▸ **PROBLEM REQUIREMENTS**:
Under this line are the records; write out word for word the part that begins at the line containing "promise. *)" and ends at the line containing "(cause : Exception)", and no more.

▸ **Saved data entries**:

(** * ISS spotter: the callback pipeline (iss.js) and the promise pipeline
    (iss_promised.js), embedded with the JavaScript values they handle.

    The two files chain three HTTP lookups: the caller's public IP address,
    the coordinates of that address, and the next passes of the ISS over
    those coordinates.  The network is the only input of the program; it is
    a function from the requested URL to the reply the transport hands back.
    The observable behaviour of one run is the outcome (the arguments the
    caller's callback receives, the value a promise settles with, or the
    exception that escapes) together with the trace of stage invocations and
    requests issued. *)

From Stdlib Require Import String Ascii List ZArith NArith Bool Lia.
From Stdlib Require Import DecimalString.
Import ListNotations.
Local Open Scope string_scope.
#[local] Set Warnings "-register-all".

(** ** JavaScript values *)

(** A number is kept as the exact decimal its text denotes,
    [unscaled * 10 ^ (- scale)], with [scale] as small as possible (so an
    integer has [scale = 0]).  The rounding to binary64 that the engine
    performs is outside the model. *)
Record Number : Set := mkNumber { unscaled : Z; scale : nat }.

Inductive Value : Set :=
| Undefined
| Null
| Bool (b : bool)
| Num (n : Number)
| Str (s : string)
| Arr (items : list Value)
| Obj (fields : list (string * Value)).

(** The integer [z] as a JavaScript number. *)
Definition Int (z : Z) : Value := Num (mkNumber z 0).

(** What can be thrown, handed to a callback as its error, or reject a
    promise. *)
Inductive Exception : Set :=
| TransportError (cause : string)
| Error (message : string)
| SyntaxError (message : string)
| TypeError (message : string)
| ReferenceError (message : string)
| RequestError (cause : Exception)
| StatusCodeError (statusCode : N) (body : string).

Inductive Completion (A : Type) : Type :=
| Normal (a : A)
| Throw (e : Exception).
Arguments Normal {A} a.
Arguments Throw {A} e.

(** ** Strings *)

Definition dquote : ascii := "034"%char.

(** [quoted s] is [s] between two double quotes. *)
Definition quoted (s : string) : string :=
  String dquote (s ++ String dquote EmptyString).

Fixpoint zeros (n : nat) : string :=
  match n with
  | O => EmptyString
  | S n' => String "0" (zeros n')
  end.

Fixpoint join (sep : string) (l : list string) : string :=
  match l with
  | [] => EmptyString
  | [x] => x
  | x :: rest => x ++ sep ++ join sep rest
  end.

(** [includes s sub]: [sub] occurs in [s]. *)
Definition includes (s sub : string) : Prop :=
  exists before after, s = before ++ sub ++ after.

Definition decimal_of_N (n : N) : string :=
  NilZero.string_of_uint (N.to_uint n).

(** Drops the zeros at the end of a digit string (all but the first
    character). *)
Fixpoint strip_zeros_rev (r : list ascii) : list ascii :=
  match r with
  | "0"%char :: ((_ :: _) as rest) => strip_zeros_rev rest
  | _ => r
  end.

Definition strip_trailing_zeros (s : string) : string :=
  string_of_list_ascii (rev (strip_zeros_rev (rev (list_ascii_of_string s)))).

(** Number::toString, radix 10, on an exact decimal: with [s] the [k]
    significant digits and [n] the position of the decimal point, plain
    digits for [k <= n <= 21], a decimal point inside for [0 < n <= 21],
    leading zeros for [-6 < n <= 0], and the exponent form otherwise. *)
Definition number_to_string (x : Number) : string :=
  let m := Z.abs (unscaled x) in
  if (m =? 0)%Z then "0" else
  let sign := if (unscaled x <? 0)%Z then "-" else EmptyString in
  let d := decimal_of_N (Z.to_N m) in
  let s := strip_trailing_zeros d in
  let k := String.length s in
  let n := (Z.of_nat (String.length d) - Z.of_nat (scale x))%Z in
  sign ++
  (if ((Z.of_nat k <=? n) && (n <=? 21))%Z then
     s ++ zeros (Z.to_nat n - k)
   else if ((0 <? n) && (n <=? 21))%Z then
     substring 0 (Z.to_nat n) s ++ "." ++ substring (Z.to_nat n) (k - Z.to_nat n) s
   else if ((-6 <? n) && (n <=? 0))%Z then
     "0." ++ zeros (Z.to_nat (- n)) ++ s
   else
     let e := (n - 1)%Z in
     let esign := if (e <? 0)%Z then "-" else "+" in
     let mantissa :=
       if (k =? 1)%nat then s
       else substring 0 1 s ++ "." ++ substring 1 (k - 1) s in
     mantissa ++ "e" ++ esign ++ decimal_of_N (Z.to_N (Z.abs e))).

(** ToString, as a template literal applies it to the value it
    interpolates.  An object is printed as the text [[object Object]]: the
    engine does so unless the object has a property [toString] of its own,
    where it throws a TypeError; that case is outside the model. *)
Fixpoint to_string (v : Value) : string :=
  match v with
  | Undefined => "undefined"
  | Null => "null"
  | Bool true => "true"
  | Bool false => "false"
  | Num n => number_to_string n
  | Str s => s
  | Arr items =>
      join ","
        ((fix each (l : list Value) : list string :=
            match l with
            | [] => []
            | Undefined :: rest => EmptyString :: each rest
            | Null :: rest => EmptyString :: each rest
            | x :: rest => to_string x :: each rest
            end) items)
  | Obj _ => "[object Object]"
  end.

▸ **EXERCISE SOLUTION**:
    promise. *)
Inductive Exception : Set :=
| TransportError (cause : string)
| Error (message : string)
| SyntaxError (message : string)
| TypeError (message : string)
| ReferenceError (message : string)
| RequestError (cause : Exception)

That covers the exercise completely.